■ Exercise goal: Exactly how many lines in this material contain the string "left"? Reply with the number alone.

■ Data for the task:
(** ** Single-byte corruption *)

(** Equal, or different in exactly one byte. *)
Definition near (a b : bytes) : Prop :=
  a = b \/ exists pre x y post, a = pre ++ x :: post /\ b = pre ++ y :: post.

Lemma near_length a b : near a b -> length a = length b.
Proof. intros [-> |(? & ? & ? & ? & -> & ->)]; [done|]. by rewrite !length_app. Qed.

Lemma near_crc seed a b : inU 32 seed -> near a b -> CRC32C seed a = CRC32C seed b -> a = b.
Proof.
  intros Hs [-> |(pre & x & y & post & -> & ->)] E; [done|]. by apply CRC32C_byte_inj in E as ->.
Qed.

Lemma near_app a1 a2 b1 b2 : length a1 = length b1 -> near (a1 ++ a2) (b1 ++ b2) ->
  (near a1 b1 /\ a2 = b2) \/ (a1 = b1 /\ near a2 b2).
Proof.
  intros Hl [E|(pre & x & y & post & Ea & Eb)].
  { apply app_inj_1 in E as [-> ->]; [|done]. left. split; [by left|done]. }
  destruct (decide (length a1 <= length pre)%nat) as [Hp|Hp].
  - right. rewrite <- (take_drop (length a1) pre), <- app_assoc in Ea, Eb.
    apply app_inj_1 in Ea as [Ea1 Ea2]; [|rewrite length_take; lia].
    apply app_inj_1 in Eb as [Eb1 Eb2]; [|rewrite length_take; lia].
    split; [congruence|]. right. by exists (drop (length a1) pre), x, y, post.
  - left. set (k := (length a1 - S (length pre))%nat).
    assert (length (take k post) = k) as Hk.
    { apply (f_equal length) in Ea. rewrite !length_app in Ea. cbn in Ea. rewrite length_take. lia. }
    rewrite <- (take_drop k post), app_comm_cons, app_assoc in Ea, Eb.
    apply app_inj_1 in Ea as [Ea1 Ea2]; [|rewrite length_app; cbn; rewrite Hk; lia].
    apply app_inj_1 in Eb as [Eb1 Eb2]; [|rewrite length_app; cbn; rewrite Hk; lia].
    split; [|congruence]. right. by exists pre, x, y, (take k post).
Qed.

(** ** Reading and writing frames in CRC mode *)

Lemma describe_ok limits index total segments ds total' :
  describe limits index total segments = Ok (ds, total') ->
  ds = desc_of <$> segments /\ Forall (fun s => len (Data s) <= MaxUint32) segments /\
  read_total limits index total ds = Ok total'.
Proof.
  revert index total ds total'. induction segments as [|s l IH]; intros index total ds total' H; cbn [describe] in H.
  { injection H as <- <-. split_and!; [done|apply Forall_nil_2|done]. }
  destruct (_ || _) eqn:Hlim in H; [done|]. destruct (negb _) eqn:Hal in H; [done|].
  destruct (_ <? total) eqn:Hov in H; [done|]. apply res_bind_ok in H as ([ds' t'] & Hd & H).
  injection H as <- <-. apply IH in Hd as (-> & Hl & Ht). bsplit.
  assert (len (Data s) <= MaxUint32) as Hs by lia. pose proof (len_nonneg (Data s)).
  rewrite wrapU_id by (unfold inU, MaxUint32 in *; lia). split_and!; [done|by apply Forall_cons_2|].
  cbn [read_total sd_length sd_alignment]. rewrite Hal, Hov, H0. done.
Qed.

Section read.
Context {R : Type} `{SR : StreamReader R}.

Lemma read_segments_later (E : error -> Prop) codec index segs rest r : 0 < index ->
  streams r (flat_map Data segs ++ rest) ->
  wp E (read_segments codec index (desc_of <$> segs)) r (fun segs' r' => segs' = segs /\ streams r' rest).
Proof.
  revert index r. induction segs as [|s l IH]; intros index r Hi Hr; [by apply wp_ret|].
  cbn [flat_map] in Hr. rewrite <- app_assoc in Hr. cbn [fmap list_fmap read_segments].
  apply wp_bind. eapply wp_read_known; [exact Hr|done|]. intros r1 Hr1.
  destruct (Z.eqb_spec index 0); [lia|]. cbn [andb]. apply wp_bind, wp_ret, wp_bind.
  eapply wp_mono; [by apply IH; [lia|]|]. intros l' r2 [-> Hr2]. apply wp_ret. by destruct s.
Qed.

Lemma read_segments_known (E : error -> Prop) codec segs c0 rest r :
  streams r (segments_wire c0 segs ++ rest) -> length c0 = 4%nat ->
  (WithDataCRC codec = true -> forall s, segs !! 0%nat = Some s -> Data s <> [] ->
    le_combine c0 = CRC32C MaxUint32 (Data s)) ->
  wp E (read_segments codec 0 (desc_of <$> segs)) r (fun segs' r' => segs' = segs /\ streams r' rest).
Proof.
  intros Hr Hc0 Hcrc. destruct segs as [|s l]; [by apply wp_ret|].
  cbn [segments_wire] in Hr. rewrite <- !app_assoc in Hr. cbn [fmap list_fmap read_segments].
  apply wp_bind. eapply wp_read_known; [exact Hr|done|]. intros r1 Hr1. cbn [desc_of sd_length Z.eqb andb].
  apply wp_bind.
  eapply wp_mono with (Q := fun _ r2 => streams r2 (flat_map Data l ++ rest)).
  - destruct (Z.ltb_spec 0 (len (Data s))) as [Hs|Hs]; [|by apply wp_ret].
    apply wp_bind. eapply wp_read_known; [exact Hr1|unfold len; by rewrite Hc0|]. intros r2 Hr2.
    destruct (WithDataCRC codec) eqn:Hw; cbn [andb]; [|by apply wp_ret].
    rewrite (Hcrc eq_refl s eq_refl) by (intros Hd; by rewrite Hd in Hs).
    rewrite Z.eqb_refl. by apply wp_ret.
  - intros _ r2 Hr2. apply wp_bind. eapply wp_mono; [by apply read_segments_later|].
    intros l' r3 [-> Hr3]. apply wp_ret. by destruct s.
Qed.

Lemma read_segments_later_inv codec index ds r s : 0 < index -> Forall desc_typed ds -> streams r s ->
  wp (fun _ => True) (read_segments codec index ds) r (fun segs r' =>
    exists rest, streams r' rest /\ s = flat_map Data segs ++ rest /\ desc_of <$> segs = ds).
Proof.
  revert index r s. induction ds as [|d ds IH]; intros index r s Hi Hds Hr; [apply wp_ret; by exists s|].
  apply Forall_cons in Hds as [[[Hl _] _] Hds]. cbn [read_segments].
  apply wp_bind; eapply wp_read; [done|exact Hr| |done].
  intros data rest r1 -> Hlen Hr1. destruct (Z.eqb_spec index 0); [lia|]. cbn [andb].
  apply wp_bind, wp_ret, wp_bind. eapply wp_mono; [by apply IH; [lia| |]|].
  intros l r2 (rest' & Hr2 & -> & <-).
  apply wp_ret. exists rest'. cbn [flat_map Data fmap list_fmap]. rewrite <- app_assoc. split_and!; [done..|].
  f_equal. destruct d. unfold desc_of. cbn in *. by rewrite Hlen.
Qed.

Lemma read_segments_inv codec ds r s : Forall desc_typed ds -> streams r s ->
  wp (fun _ => True) (read_segments codec 0 ds) r (fun segs r' => exists c0 rest, streams r' rest /\
    length c0 = 4%nat /\ s = segments_wire c0 segs ++ rest /\ desc_of <$> segs = ds /\
    (WithDataCRC codec = true -> forall s, segs !! 0%nat = Some s -> Data s <> [] ->
       le_combine c0 = CRC32C MaxUint32 (Data s))).
Proof.
  intros Hds Hr. destruct ds as [|d ds]; [apply wp_ret; by exists (zeros 4), s|].
  apply Forall_cons in Hds as [[[Hl _] _] Hds]. cbn [read_segments].
  apply wp_bind; eapply wp_read; [done|exact Hr| |done].
  intros data rest r1 -> Hlen Hr1. cbn [Z.eqb andb]. apply wp_bind.
  eapply wp_mono with (Q := fun _ r2 => exists c0 rest2, streams r2 rest2 /\ length c0 = 4%nat /\
    rest = (if 0 <? sd_length d then c0 else []) ++ rest2 /\
    (WithDataCRC codec = true -> 0 < sd_length d -> le_combine c0 = CRC32C MaxUint32 data)).
  { destruct (Z.ltb_spec 0 (sd_length d)) as [Hs|Hs]; [|apply wp_ret; exists (zeros 4), rest; split_and!; [done..|lia]].
    apply wp_bind; eapply wp_read; [done|exact Hr1| |done]. intros c0 rest2 r2 -> Hc0 Hr2.
    destruct (WithDataCRC codec && negb _) eqn:Hw; [by apply wp_throw|]. apply wp_ret. exists c0, rest2.
    unfold len in Hc0. split_and!; [done|lia|done|]. intros Hcrc _. rewrite Hcrc in Hw. cbn in Hw. bsplit.
    by apply Z.eqb_eq in Hw. }
  intros _ r2 (c0 & rest2 & Hr2 & Hc0 & -> & Hcrc). apply wp_bind.
  eapply wp_mono; [by apply read_segments_later_inv|]. intros l r3 (rest3 & Hr3 & -> & Hd).
  apply wp_ret. exists c0, rest3. cbn [segments_wire Data]. rewrite Hlen, <- !app_assoc. split_and!; [done..| |].
  - cbn. f_equal; [|done]. destruct d. unfold desc_of. cbn in *. by rewrite Hlen.
  - intros Hw s [= <-] Hne. apply Hcrc; [done|]. cbn in Hne. destruct data; [done|]. rewrite len_cons in Hlen.
    pose proof (len_nonneg data). lia.
Qed.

■ Answer for this exercise: 2